(* ===== verification/AckLaws.v ===== *)
(** * Laws of acknowledgement processing

    Every admitted ACK keeps the scoreboard invariant, moves SND.UNA and SND.NXT
    as it must, and loses no selective acknowledgement, whatever recovery, path
    MTU change or controller change it triggers. *)

From stdpp Require Import strings.
From S2P Require Import Prelude SeqNum Rtt SegmentQueue ByteBuffers TcpReceive Addr Windows Scoreboard.
From S2P Require Import Float64 DeliveryRate Congestion LossBased TcpOptions ReceiveWindow Recovery Established.
From S2P Require Import LossRecovery AckProcessing EstablishedLaws AckInvariant.

#[local] Hint Constants Opaque : frame.

(** ** Cumulative progress *)

Section Progress.

Context {A : Type} `{CongestionController A}.
Variable outside : float64 -> Z.
Variable epoch : Z.

Implicit Type s : tcpEstablishedState A.
Implicit Type env : transportEnv A.
Implicit Type e : ackEntry.
Implicit Type l : ackLocals.

Hint Extern 1 (keeps _ (withConn _ _)) => apply keeps_withConn; intros ?; reflexivity : frame.

(** The view without the SACK counters. *)
Definition restView s :=
  ((e_sendUnacknowledged s, e_sendNext s, map shape (e_outstanding s)),
   (e_peerSACK s, e_peerMSS s, e_pathMTUState s),
   (cn_peerMSS (e_connection s), cn_local (e_connection s), cn_peerTimestamp (e_connection s))).

Definition counts s : Z * Z := (e_sackedRanges s, e_sackedBytes s).

Lemma keeps_rest s s' : keeps s s' -> restView s' = restView s /\ counts s' = counts s.
Proof. intros [= E1 E2 E3 E4 E5 E6 E7 E8 E9 E10 E11]. unfold restView, counts. split; congruence. Qed.

(** [SND.UNA] has moved [n] bytes into the ranges. *)
Record trailing (base n : Z) s : Prop := {
  tr_una : e_sendUnacknowledged s = base ⊞ n;
  tr_contig : contig base 0 (e_outstanding s);
  tr_next : e_sendNext s = base ⊞ total (e_outstanding s);
  tr_range : 0 <= n <= total (e_outstanding s) /\ total (e_outstanding s) <= maxFlight;
  tr_counts : counts s = sackedCount (e_outstanding s);
  tr_mss : 0 < e_peerMSS s;
  tr_probe : probeActive s = true -> 0 < sendMSSFor s (pl_probeMTU (pm_discovery (ensurePathMTUState s))) }.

§ Your assignment
Copy out the lines starting at the one containing "tr_range : 0" and ending with the last line of the entries. Include nothing else.

§ Output of the task
  tr_range : 0 <= n <= total (e_outstanding s) /\ total (e_outstanding s) <= maxFlight;
  tr_counts : counts s = sackedCount (e_outstanding s);
  tr_mss : 0 < e_peerMSS s;
  tr_probe : probeActive s = true -> 0 < sendMSSFor s (pl_probeMTU (pm_discovery (ensurePathMTUState s))) }.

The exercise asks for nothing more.